No es lo decisivo para cada persona si tiene muchos o pocos talentos, pues Dios, Señor absoluto, nos los ha otorgado de modo diverso a cada uno según su voluntad; nos importa ante todo lo que libremente ponemos de nuestra parte para hacerlos rendir. Sólo con ser personas debemos reconocer agradecimiento a nuestro Creador, pero además, nos vemos con algunas cualidades que aunque puedan ser escasas, son verdaderos talentos, es decir oportunidades de servirle conscientemente, de amarle. El amor da alas para servir a la persona amada. La pereza, fruto del desamor, lleva a un desamor más grande. El Señor condena en esta parábola a quienes no desarrollan los dones que Él les dio y a quienes los emplean en su propio servicio, en vez de servir a Dios y a sus hermanos los hombres. Examinemos cómo aprovechamos el tiempo, la puntualidad y el orden; si dedicamos la atención debida a los deberes familiares; si hacemos un apostolado fecundo; si procuramos extender el Reino de Cristo en las almas y en la sociedad con los talentos recibidos.

 

No debiéramos apenarnos por pensar que tenemos pocas cualidades, ni sentirnos orgullosos si nos parece que valemos mucho. Preguntémonos, en cambio: ¿hago todo lo que puedo? ¿Soy consciente de que es para Dios mi actuación, o me preocupa, más bien el beneficio particular que obtengo? A partir de preguntas de ese estilo descubriremos nuestra rectitud. Si con frecuencia comparamos la propia conducta con la de otros; si ponderamos excesivamente el éxito o el fracaso; o si de ello depende bastante nuestro estado de ánimo; si en ocasiones, nos molesta el triunfo de los demás, es señal de que no valoramos nuestras cualidades como lo que son, oportunidades recibidas de Dios para servirle, las que Él ha querido suficientes, por tanto para amarle.

 

¡Cuántas veces la satisfacción personal no es a la medida de la honradez, de la rectitud, de la justicia!

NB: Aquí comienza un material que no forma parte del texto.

(* ===== verification/GoIO.v ===== *)
(** * Byte streams: [io.Reader], [io.ReadFull] and connection writers

    A connection is read as a sequence of segments (what successive [Read]
    calls can return) followed by a terminal error; two connections with the
    same bytes and the same terminal error are equivalent, however the bytes
    are cut. [SegIndep] is the property of a parser that it cannot tell such
    connections apart; it is closed under the monad's operations. *)

From S2P Require Import Prelude.

(** The errors a connection ends with; [Timeout] is an expired deadline. *)
Inductive ioerr := EOF | UnexpectedEOF | Timeout | ConnClosed.

#[export] Instance ioerr_eq_dec : EqDecision ioerr.
Proof. solve_decision. Defined.

Record reader := Reader { rd_segs : list bytes; rd_end : ioerr }.

(** The bytes still to come, whatever their segmentation. *)
Definition rd_data (r : reader) : bytes := concat (rd_segs r).

(** [Read(p)] with [len(p) = n]: at most one segment. *)
Definition read (n : Z) : io reader ioerr bytes := fun r =>
  match rd_segs r with
  | [] => (Err (rd_end r), r)
  | s :: rest =>
      if len s <=? n then (Ok s, Reader rest (rd_end r))
      else (Ok (take (Z.to_nat n) s),
            Reader (drop (Z.to_nat n) s :: rest) (rd_end r))
  end.

(** The loop of [io.ReadAtLeast]; every round consumes a segment or is the
    last, so [S (length (rd_segs r))] rounds are enough. *)
Fixpoint read_loop (fuel : nat) (want : Z) (acc : bytes) (r : reader)
  : bytes * option ioerr * reader :=
  if want <=? len acc then (acc, None, r) else
  match fuel with
  | O => (acc, None, r)
  | S fuel' =>
      match read (want - len acc) r with
      | (Ok b, r') => read_loop fuel' want (acc ++ b) r'
      | (Err e, r') => (acc, Some e, r')
      | (Panic, r') => (acc, None, r')
      end
  end.

(** [io.ReadFull(r, buf)] with [len(buf) = n]. An error carries the bytes
    already placed in [buf]. *)
Definition readFull (n : Z) : io reader (ioerr * bytes) bytes := fun r =>
  let '(got, e, r') := read_loop (S (length (rd_segs r))) n [] r in
  if n <=? len got then (Ok got, r')
  else match e with
       | Some EOF =>
           if 0 <? len got then (Err (UnexpectedEOF, got), r')
           else (Err (EOF, got), r')
       | Some e' => (Err (e', got), r')
       | None => (Err (UnexpectedEOF, got), r')
       end.

(** The buffer after a short [ReadFull] into [make([]byte, n)]. *)
Definition short_buf (n : Z) (got : bytes) : bytes := got ++ zeros (n - len got).

(** ** What [readFull] returns, in terms of the bytes to come *)

Definition readFull_err (e : ioerr) (got : bytes) : ioerr :=
  match e with
  | EOF => if 0 <? len got then UnexpectedEOF else EOF
  | e => e
  end.

Lemma rd_data_cons s rest e : rd_data (Reader (s :: rest) e) = s ++ rd_data (Reader rest e).
Proof. done. Qed.

Lemma read_loop_spec fuel want acc r :
  (length (rd_segs r) < fuel)%nat -> 0 <= want ->
  len acc <= want ->
  exists r', rd_end r' = rd_end r /\
    read_loop fuel want acc r =
      (if len acc + len (rd_data r) <? want
       then (acc ++ rd_data r, Some (rd_end r), r')
       else (acc ++ take (Z.to_nat (want - len acc)) (rd_data r), None, r'))
    /\ rd_data r' = drop (Z.to_nat (want - len acc)) (rd_data r).
Proof.
  revert acc r. induction fuel as [|fuel IH]; [lia |].
  intros acc [segs e] Hf Hw Hacc. cbn [read_loop].
  destruct (want <=? len acc) eqn:E1; bool_facts.
  { exists (Reader segs e). replace (want - len acc) with 0 by lia. cbn.
    rewrite take_0, drop_0, app_nil_r.
    rewrite (proj2 (Z.ltb_ge _ _)) by zlen. done. }
  unfold read. cbn [rd_segs rd_end]. destruct segs as [|s rest].
  { change (rd_data (Reader [] e)) with (@nil byte). rewrite len_nil, Z.add_0_r.
    rewrite (proj2 (Z.ltb_lt _ _)) by lia. rewrite drop_nil, app_nil_r.
    by exists (Reader [] e). }
  rewrite rd_data_cons, len_app.
  destruct (len s <=? want - len acc) eqn:E2; bool_facts.
  - destruct (IH (acc ++ s) (Reader rest e)) as (r' & He & Hl & Hd); [cbn in *; lia | lia | zlen |].
    exists r'. rewrite He, Hl, Hd, len_app, Z.add_assoc. unfold len in *.
    split; [done |]. split.
    + gcase; rewrite <-app_assoc; [done |].
      rewrite take_app_ge by lia. do 5 f_equal. lia.
    + rewrite drop_app_ge by lia. f_equal. lia.
  - exists (Reader (drop (Z.to_nat (want - len acc)) s :: rest) e). split; [done |].
    destruct fuel as [|fuel']; [cbn in Hf; lia |]. cbn [read_loop].
    assert (Hl : len (acc ++ take (Z.to_nat (want - len acc)) s) = want) by zlen.
    rewrite Hl, Z.leb_refl. rewrite (proj2 (Z.ltb_ge _ _)) by zlen.
    unfold len in *. rewrite take_app_le, drop_app_le by lia. done.
Qed.

Lemma readFull_spec n r :
  0 <= n ->
  exists r', rd_end r' = rd_end r /\ rd_data r' = drop (Z.to_nat n) (rd_data r) /\
  readFull n r =
    (if n <=? len (rd_data r) then Ok (take (Z.to_nat n) (rd_data r))
     else Err (readFull_err (rd_end r) (rd_data r), rd_data r), r').
Proof.
  intros Hn. unfold readFull.
  destruct (read_loop_spec (S (length (rd_segs r))) n [] r) as (r' & He & Hl & Hd);
    [lia | done | done |].
  exists r'. rewrite Hl. rewrite len_nil, Z.sub_0_r in *. cbn [app].
  split_and!; [done | done |]. unfold readFull_err.
  rewrite Z.add_0_l. destruct (n <=? len (rd_data r)) eqn:E; bool_facts.
  - rewrite (proj2 (Z.ltb_ge _ _)) by lia. by rewrite (proj2 (Z.leb_le _ _)) by zlen.
  - rewrite (proj2 (Z.ltb_lt _ _)) by lia. rewrite (proj2 (Z.leb_gt _ _)) by lia.
    destruct (rd_end r); cbn; repeat case_match; done.
Qed.

(** The two shapes used by the parsers' lemmas. *)
Lemma readFull_ok n r a b :
  rd_data r = a ++ b -> len a = n ->
  exists r', readFull n r = (Ok a, r') /\ rd_data r' = b /\ rd_end r' = rd_end r.
Proof.
  intros Hd Ha. pose proof (len_nonneg a).
  destruct (readFull_spec n r) as (r' & He & Hd' & Hr); [lia |].
  exists r'. rewrite Hr, Hd', Hd. rewrite (proj2 (Z.leb_le _ _)) by zlen.
  unfold len in *. rewrite take_app_length', drop_app_length' by lia. done.
Qed.

Lemma readFull_short n r :
  len (rd_data r) < n ->
  exists r', readFull n r = (Err (readFull_err (rd_end r) (rd_data r), rd_data r), r').
Proof.
  intros Hd. pose proof (len_nonneg (rd_data r)).
  destruct (readFull_spec n r) as (r' & He & Hd' & Hr); [lia |].
  exists r'. rewrite Hr. by rewrite (proj2 (Z.leb_gt _ _)) by lia.
Qed.

(** ** Segmentation independence *)

#[export] Instance reader_equiv : Equiv reader := fun r1 r2 =>
  rd_data r1 = rd_data r2 /\ rd_end r1 = rd_end r2.

#[export] Instance reader_equivalence : Equivalence (≡@{reader}).
Proof.
  split.
  - by intros r.
  - by intros r1 r2 [??].
  - intros r1 r2 r3 [??] [??]. split; congruence.
Qed.

#[export] Instance rd_data_proper : Proper ((≡) ==> (=)) rd_data.
Proof. by intros r1 r2 [??]. Qed.

(** Equal results, equivalent connections left over. *)
Definition same_outcome {E A} (x y : res E A * reader) : Prop :=
  x.1 = y.1 /\ x.2 ≡ y.2.

Class SegIndep {E A} (m : io reader E A) : Prop :=
  seg_indep : Proper ((≡) ==> same_outcome) m.

#[export] Instance seg_ret {E A} (a : A) : SegIndep (E:=E) (mret a).
Proof. intros r1 r2 H. by split. Qed.

#[export] Instance seg_lift {E A} (x : res E A) : SegIndep (lift x).
Proof. intros r1 r2 H. by split. Qed.

#[export] Instance seg_bind {E A B} (m : io reader E A) (f : A -> io reader E B) :
  SegIndep m -> (forall a, SegIndep (f a)) -> SegIndep (m ≫= f).
Proof.
  intros Hm Hf r1 r2 H. specialize (Hm r1 r2 H). unfold mbind, io_bind.
  destruct (m r1) as [x1 s1], (m r2) as [x2 s2]. destruct Hm as [E1 E2]. cbn in E1, E2. subst x2.
  destruct x1; [by apply Hf | done | done].
Qed.

#[export] Instance seg_map_err {E F A} (g : E -> F) (m : io reader E A) :
  SegIndep m -> SegIndep (map_err g m).
Proof.
  intros Hm r1 r2 H. specialize (Hm r1 r2 H). unfold map_err.
  destruct (m r1) as [x1 s1], (m r2) as [x2 s2]. destruct Hm as [E1 E2]. cbn in E1, E2. subst x2.
  by destruct x1.
Qed.

#[export] Instance seg_if {E A} (b : bool) (m1 m2 : io reader E A) :
  SegIndep m1 -> SegIndep m2 -> SegIndep (if b then m1 else m2).
Proof. by destruct b. Qed.

(** A negative count is never asked for; it behaves like an empty read. *)
#[export] Instance seg_readFull n : SegIndep (readFull n).
Proof.
  intros r1 r2 [Hd He]. destruct (decide (0 <= n)) as [Hn | Hn].
  - destruct (readFull_spec n r1 Hn) as (s1 & He1 & Hd1 & ->).
    destruct (readFull_spec n r2 Hn) as (s2 & He2 & Hd2 & ->).
    split; cbn; [by rewrite Hd, He |]. split; congruence.
  - unfold readFull. cbn [read_loop]. change (len (@nil byte)) with 0.
    rewrite (proj2 (Z.leb_le n 0)) by lia. rewrite len_nil.
    rewrite (proj2 (Z.leb_le n 0)) by lia. by split.
Qed.

(** ** Writers

    A healthy connection takes every byte; a failing one ([Some k]) takes [k]
    more bytes and then reports an error, so partial writes are modelled. *)

Record writer := Writer { w_out : bytes; w_room : option Z }.

Definition write (p : bytes) : io writer ioerr unit := fun w =>
  match w_room w with
  | None => (Ok tt, Writer (w_out w ++ p) None)
  | Some k =>
      if len p <=? k then (Ok tt, Writer (w_out w ++ p) (Some (k - len p)))
      else (Err ConnClosed, Writer (w_out w ++ take (Z.to_nat k) p) (Some 0))
  end.

(** Only a prefix of what is written reaches the peer. *)
Lemma write_prefix p w : exists q, w_out (write p w).2 = w_out w ++ q /\ q `prefix_of` p.
Proof.
  unfold write. repeat case_match; cbn; eexists; split; try done.
  exists (drop (Z.to_nat z) p). by rewrite take_drop.
Qed.
(* ===== verification/GoNet.v ===== *)
(** * IP literals and host:port strings ([net.ParseIP], [net.IP.String],
    [net.SplitHostPort], the address classes)

    The functions of the Go standard library the program calls, written after
    [net/ip.go], [net/netip/netip.go] and [net/ipsock.go]. An address is its
    16-byte form. *)

From S2P Require Import Prelude GoStrings.

(** ** [netip.ParseAddr] *)

(** The loop of [parseIPv4Fields]: fields read so far (last first), current
    value, its digit count, and whether the previous character was a dot (or
    there is none). *)
Fixpoint v4_loop (s : bytes) (fields : list Z) (val digLen : Z) (afterDot : bool) : option (list Z) :=
  match s with
  | [] =>
      if (len fields =? 3) then Some (rev (val :: fields)) else None
  | c :: s' =>
      if is_digit c then
        if (digLen =? 1) && (val =? 0) then None
        else
          let val' := val * 10 + (b2z c - 48) in
          if 255 <? val' then None else v4_loop s' fields val' (digLen + 1) false
      else if bool_decide (c = "."%byte) then
        if afterDot || bool_decide (s' = []) then None
        else if len fields =? 3 then None
        else v4_loop s' (val :: fields) 0 0 true
      else None
  end.
Definition parse_v4_fields (s : bytes) : option bytes :=
  match v4_loop s [] 0 0 true with Some fs => Some (z2b <$> fs) | None => None end.

Definition v4_prefix : bytes := replicate 10 x00 ++ [xff; xff].

(** One group of hex digits: value, digit count and the rest of the string;
    [None] when the group is too long. *)
Fixpoint hex_group (s : bytes) (off acc : Z) : option (Z * Z * bytes) :=
  match s with
  | c :: s' =>
      match from_hex c with
      | Some d => if 3 <? off then None else hex_group s' (off + 1) (acc * 16 + d)
      | None => Some (off, acc, s)
      end
  | [] => Some (off, acc, s)
  end.

(** The group loop of [parseIPv6]: [acc] holds the bytes parsed so far and
    [ell] the position of the ellipsis. Eight rounds fill an address. *)
Fixpoint v6_loop (fuel : nat) (s : bytes) (acc : bytes) (ell : option nat)
  : option (bytes * option nat * bytes) :=
  match fuel with
  | O => Some (acc, ell, s)
  | S fuel' =>
      if 16 <=? len acc then Some (acc, ell, s) else
      '(off, v, s1) ← hex_group s 0 0;
      if off =? 0 then None else
      match s1 with
      | [] => Some (acc ++ be_put 2 v, ell, [])
      | c :: s2 =>
          if bool_decide (c = "."%byte) then
            if bool_decide (ell = None) && negb (len acc =? 12) then None
            else if 16 <? len acc + 4 then None
            else fs ← parse_v4_fields s; Some (acc ++ fs, ell, [])
          else
            let acc' := acc ++ be_put 2 v in
            if negb (bool_decide (c = ":"%byte)) then None
            else match s2 with
            | [] => None
            | d :: s3 =>
                if bool_decide (d = ":"%byte) then
                  if bool_decide (is_Some ell) then None
                  else if bool_decide (s3 = []) then Some (acc', Some (length acc'), [])
                  else v6_loop fuel' s3 acc' (Some (length acc'))
                else v6_loop fuel' s2 acc' ell
            end
      end
  end.

Definition parse_v6 (s : bytes) : option bytes :=
  if bool_decide ("%"%byte ∈ s) then None (* a zone: ParseIP refuses it *) else
  let '(ell, s1) :=
    match s with
    | c :: d :: s' => if bool_decide (c = ":"%byte /\ d = ":"%byte) then (Some 0%nat, s') else (None, s)
    | _ => (None, s)
    end in
  if bool_decide (is_Some ell) && bool_decide (s1 = []) then Some (replicate 16 x00) else
  '(acc, ell', rest) ← v6_loop 8 s1 [] ell;
  if negb (bool_decide (rest = [])) then None
  else if len acc <? 16 then
    e ← ell';
    Some (take e acc ++ replicate (16 - length acc) x00 ++ drop e acc)
  else if bool_decide (is_Some ell') then None
  else Some acc.

(** The first dot, colon or percent sign selects the parser. *)
Fixpoint addr_kind (s : bytes) : option byte :=
  match s with
  | [] => None
  | c :: s' => if bool_decide (c ∈ [".";":";"%"]%byte) then Some c else addr_kind s'
  end.

Definition ParseIP (s : bytes) : option bytes :=
  match addr_kind s with
  | Some c =>
      if bool_decide (c = "."%byte) then (fun v4 => v4_prefix ++ v4) <$> parse_v4_fields s
      else if bool_decide (c = ":"%byte) then parse_v6 s
      else None
  | None => None
  end.

(** ** [net.IP] methods *)

(** [To4]: the last four bytes of an IPv4-mapped address. *)
Definition To4 (ip : bytes) : option bytes :=
  if bool_decide (length ip = 4%nat) then Some ip
  else if bool_decide (length ip = 16%nat /\ take 12 ip = v4_prefix) then Some (drop 12 ip)
  else None.

Definition v4_string (p : bytes) : bytes := join "." (itoa <$> (b2z <$> p)).

(** [appendHex]: no leading zeros. *)
Fixpoint hex_digits_rev (fuel : nat) (n : Z) : bytes :=
  match fuel with
  | O => []
  | S f => if n <? 16 then [hex_digit n] else hex_digit (n mod 16) :: hex_digits_rev f (n / 16)
  end.
Definition hex16 (n : Z) : bytes := rev (hex_digits_rev 4 n).

Fixpoint v6_groups (ip : bytes) : list Z :=
  match ip with
  | a :: b :: rest => be_get [a; b] :: v6_groups rest
  | _ => []
  end.

Fixpoint zero_run (gs : list Z) : nat :=
  match gs with
  | g :: gs' => if g =? 0 then S (zero_run gs') else O
  | [] => O
  end.

(** The first longest run of at least two zero groups: start and end. *)
Fixpoint best_run (fuel i : nat) (gs : list Z) (best : nat * nat) : nat * nat :=
  match fuel with
  | O => best
  | S f =>
      let l := zero_run (drop i gs) in
      let best' := if (2 <=? l)%nat && (best.2 - best.1 <? l)%nat then (i, (i + l)%nat) else best in
      best_run f (S i) gs best'
  end.

Definition v6_string (ip : bytes) : bytes :=
  let gs := v6_groups ip in
  let '(zs, ze) := best_run 8 0 gs (255, 255)%nat in
  if bool_decide (zs = 255%nat) then join ":" (hex16 <$> gs)
  else join ":" (hex16 <$> take zs gs) ++ go! "::" ++ join ":" (hex16 <$> drop ze gs).

(** [IP.String]: dotted for IPv4 and IPv4-mapped addresses. *)
Definition IP_String (ip : bytes) : bytes :=
  match To4 ip with
  | Some p => v4_string p
  | None => v6_string ip
  end.

(** [IP.Equal] on 16-byte forms. *)
Definition IP_Equal (a b : bytes) : bool := bool_decide (a = b).

Definition byte_at (ip : bytes) (i : nat) : Z := default 0 (b2z <$> ip !! i).

Definition IsLoopback (ip : bytes) : bool :=
  match To4 ip with
  | Some p => byte_at p 0 =? 127
  | None => bool_decide (ip = replicate 15 x00 ++ [x01])
  end.
Definition IsUnspecified (ip : bytes) : bool :=
  bool_decide (ip = v4_prefix ++ replicate 4 x00) || bool_decide (ip = replicate 16 x00).
Definition IsMulticast (ip : bytes) : bool :=
  match To4 ip with
  | Some p => Z.land (byte_at p 0) 240 =? 224
  | None => byte_at ip 0 =? 255
  end.
Definition IsLinkLocalUnicast (ip : bytes) : bool :=
  match To4 ip with
  | Some p => (byte_at p 0 =? 169) && (byte_at p 1 =? 254)
  | None => (byte_at ip 0 =? 254) && (Z.land (byte_at ip 1) 192 =? 128)
  end.
Definition IsLinkLocalMulticast (ip : bytes) : bool :=
  match To4 ip with
  | Some p => (byte_at p 0 =? 224) && (byte_at p 1 =? 0) && (byte_at p 2 =? 0)
  | None => (byte_at ip 0 =? 255) && (Z.land (byte_at ip 1) 15 =? 2)
  end.
Definition IsPrivate (ip : bytes) : bool :=
  match To4 ip with
  | Some p =>
      (byte_at p 0 =? 10) || ((byte_at p 0 =? 172) && (Z.land (byte_at p 1) 240 =? 16))
      || ((byte_at p 0 =? 192) && (byte_at p 1 =? 168))
  | None => Z.land (byte_at ip 0) 254 =? 252
  end.

(** ** [net.SplitHostPort] *)

Definition SplitHostPort (hp : bytes) : option (bytes * bytes) :=
  i ← last_index_byte ":" hp;
  '(host, j, k) ←
    (if bool_decide (head hp = Some "["%byte) then
       e ← index_byte "]" hp;
       if bool_decide (S e = i) then Some (take (e - 1) (drop 1 hp), 1%nat, S e) else None
     else
       let host := take i hp in
       if bool_decide (":"%byte ∈ host) then None else Some (host, 0%nat, 0%nat));
  if bool_decide ("["%byte ∈ drop j hp) then None
  else if bool_decide ("]"%byte ∈ drop k hp) then None
  else Some (host, drop (S i) hp).

(** ** Samples of the library's documented behaviour *)

Example ParseIP_v4 : ParseIP (go! "192.0.2.1") = Some (v4_prefix ++ [xc0; x00; x02; x01]).
Proof. vm_compute. reflexivity. Qed.
Example ParseIP_v4_leading_zero : ParseIP (go! "192.0.02.1") = None.
Proof. vm_compute. reflexivity. Qed.
Example ParseIP_v6 : ParseIP (go! "2001:db8::68") =
  Some ([x20; x01; x0d; xb8] ++ replicate 11 x00 ++ [x68]).
Proof. vm_compute. reflexivity. Qed.
Example ParseIP_v4in6 : ParseIP (go! "::ffff:192.0.2.1") = Some (v4_prefix ++ [xc0; x00; x02; x01]).
Proof. vm_compute. reflexivity. Qed.
Example ParseIP_zone : ParseIP (go! "fe80::1%eth0") = None.
Proof. vm_compute. reflexivity. Qed.
Example ParseIP_host : ParseIP (go! "matrix.org") = None.
Proof. vm_compute. reflexivity. Qed.
Example IP_String_v6 :
  IP_String ([x20; x01; x0d; xb8] ++ replicate 11 x00 ++ [x68]) = go! "2001:db8::68".
Proof. vm_compute. reflexivity. Qed.
Example IP_String_zero : IP_String (replicate 16 x00) = go! "::".
Proof. vm_compute. reflexivity. Qed.
Example SplitHostPort_v6 : SplitHostPort (go! "[2001:db8::1]:443") = Some (go! "2001:db8::1", go! "443").
Proof. vm_compute. reflexivity. Qed.
Example SplitHostPort_colons : SplitHostPort (go! "2001:db8::1:443") = None.
Proof. vm_compute. reflexivity. Qed.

Y con cuánta frecuencia buscamos ante todo sentirnos satisfechos de nosotros mismos. Valdrá la pena un examen de conciencia detallado sobre la realidad objetiva de nuestra conducta. Debemos observar el resultado de nuestras acciones. Ver si hay progresos en nuestra vida, contemplada en la presencia de Dios, sin caer en comparaciones con la vida de otros. Si en definitiva, mejoramos no por amor propio, sino por amor a Dios.

 

Nuestra vida es breve y hemos de aprovecharla hasta el último instante, para ganar en el amor, en el servicio a Dios. Aprovechar el tiempo es llevar a cabo lo que Dios quiere que hagamos en ese momento. Aprovechar el tiempo es vivir con plenitud el momento actual, poniendo la cabeza y el corazón en lo que hacemos, aunque humanamente parezca insignificante, sin preocuparnos excesivamente en el pasado, sin inquietarnos por el futuro. Cuando una vida ha llegado a su fin es como un tapiz que se ha terminado de tejer: Nuestro Padre Dios lo contemplará, se sonreirá y se gozará de ver una obra acabada, resultado de haber aprovechado bien el tiempo de cada día, hora a hora, minuto a minuto.

 

¡¡¡Padre Santo, no quiero ser pasivo sino servidor activo y decidido. Ayúdame a seguir el camino correcto para dar toda clase de buen fruto según mis talentos de ti recibidos!!!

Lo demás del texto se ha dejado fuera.